Multi-Corpus Emotion Recognition Method based on Cross-Modal Gated Attention Fusion

Authors are hidden for peer review¹

¹ Affiliation is hidden for peer review
INTERSPEECH 2024 (submitted)

Paper (coming soon) Code (in progress) 🤗 Model (coming soon) 🤗 Demo (coming soon)

TODO List

INTERSPEECH paper submission

GitHub page creation

Release code and models (soon)

Release Demo (soon)

arXiv paper submission (after accepting)

Abstract

Automatic emotion recognition is critical to human-computer interaction. However, current methods suffer from limited applicability as they tend to overfit on single-corpus datasets that reduces their real-world effectiveness when faced with new corpora. We propose a first multi-corpus emotion recognition method with high generalizability evaluated by the leave-one-corpus-out protocol.
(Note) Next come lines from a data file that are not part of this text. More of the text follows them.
(* ===== verification/Bootstrap.v ===== *)
(** What a process needs before it serves: the master key
    (internal/crypto/masterkey/loader.go), the unseal key under a key of an
    external service (internal/crypto/autounseal/autounseal.go), the mark of the
    one-time initialization (internal/sys/initstate.go) with the handler that sets
    it (Init in internal/api/handlers/sys.go), and the registry of secret engines
    (internal/engine).

    Base64 is the class [Base64], the environment and the files of the master key
    the class [KeySource]. *)

From S2P Require Import Prelude.
From S2P Require Import Effects.
From S2P Require Import GoLib.
From S2P Require Import Crypto.
From S2P Require Import AppRole.
From S2P Require Import Ttl.
From S2P Require Import Domain.
From S2P Require Import SecretRepo.
From S2P Require Import KVEngine.
From S2P Require Import Resp.

#[local] Open Scope Z_scope.

Class Base64 := { b64_encode : bytes → string; b64_decode : string → res bytes }.
Class Base64Laws `{Base64} := {
  b64_roundtrip : ∀ b, b64_decode (b64_encode b) = Ok b;
  (** The alphabet has no white space. *)
  b64_trim : ∀ b, TrimSpace (b64_encode b) = b64_encode b;
}.

(** ** internal/crypto/masterkey/loader.go *)

Module MasterKeyLoader.

Definition keySize : Z := 32.

Class KeySource := {
  Getenv : string → string;
  OpenRoot : string → res unit;
  (** Whether a name below a directory is a regular file, and its content. *)
  StatRegular : string → string → res bool;
  ReadKeyFile : string → string → res string;
}.

Section load.
Context {source : KeySource} {b64 : Base64}.

Definition decodeKey (raw : string) : res bytes :=
  match b64_decode raw with
  | Err e => Err (Wrapf "decode master key: " e)
  | Ok key => _ ← reject (negb (len key =? keySize)) (Plain ("master key must be " +:+ Itoa keySize +:+ " bytes, got " +:+ Itoa (len key))); Ok key
  end.

(** [filepath.Dir] and [filepath.Base] of a cleaned absolute path, from the last
    segment to the first. *)
Definition dir_base (segments : list string) : string * string :=
  match segments with
  | [] => ("/", "/")
  | name :: dirs => (match reverse dirs with [] => "/" | segs => join_rooted segs end, name)
  end.

Definition keyFileLocation (path : string) : res (string * string) :=
  let path := TrimSpace path in
  _ ← reject (path =s "") (Plain "read master key file: empty path");
  _ ← reject (Contains path "..") (Plain "read master key file: invalid path");
  _ ← reject (negb (HasPrefix path "/")) (Plain "read master key file: path must be absolute");
  let '(dir, name) := dir_base (foldl clean_step [] (SplitOn "/" path)) in
  _ ← reject ((name =s ".") || (name =s "..") || (name =s "") || str_mem "/" name) (Plain "read master key file: invalid path");
  Ok (dir, name).

Definition file_error {A} (r : res A) : res A := match r with Ok a => Ok a | Err e => Err (Wrapf "read master key file: " e) end.

Definition loadFromFile (path : string) : res bytes :=
  '(dir, name) ← keyFileLocation path;
  _ ← file_error (OpenRoot dir);
  regular ← file_error (StatRegular dir name);
  _ ← reject (negb regular) (Plain "read master key file: not a regular file");
  data ← file_error (ReadKeyFile dir name);
  decodeKey (TrimSpace data).

Definition MasterKey_Load : res bytes :=
  let path := TrimSpace (Getenv "KNXVAULT_MASTER_KEY_FILE") in
  if negb (path =s "") then loadFromFile path else
  let raw := TrimSpace (Getenv "KNXVAULT_MASTER_KEY") in
  if negb (raw =s "") then decodeKey raw
  else Err (Plain "master key not configured: set KNXVAULT_MASTER_KEY_FILE or KNXVAULT_MASTER_KEY").
End load.
End MasterKeyLoader.

(** ** internal/crypto/autounseal/autounseal.go *)

Module AutoUnseal.

Record AutoConfig := mkAutoConfig { ac_Provider : string; ac_Ciphertext : string; ac_KEK : string }.

Section unseal.
Context {aead : Aead} {b64 : Base64}.

(** [nonce] is what the random reader returns. *)
Definition SealUnsealKey (unsealKey kek : bytes) (nonce : res bytes) : res string :=
  _ ← reject (negb (len kek =? 32)) (Plain "kek must be 32 bytes");
  _ ← reject (bool_decide (unsealKey = [])) (Plain "unseal key empty");
  nonce ← nonce;
  Ok (b64_encode (nonce ++ gcm_seal kek nonce unsealKey)).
The method uses three encoders for each modality (audio, video, and text) and a decoder that employs a gated attention mechanism to combine features from all three modalities. The method is evaluated on four multimodal corpora: CMU-MOSEI, MELD, IEMOCAP, and AFEW. Our method achieves the state-of-the-art results on the research corpora and establishes the first baselines for multi-corpus studies. Also, our results demonstrate that the models trained with MELD exhibit the best generalizability to new data.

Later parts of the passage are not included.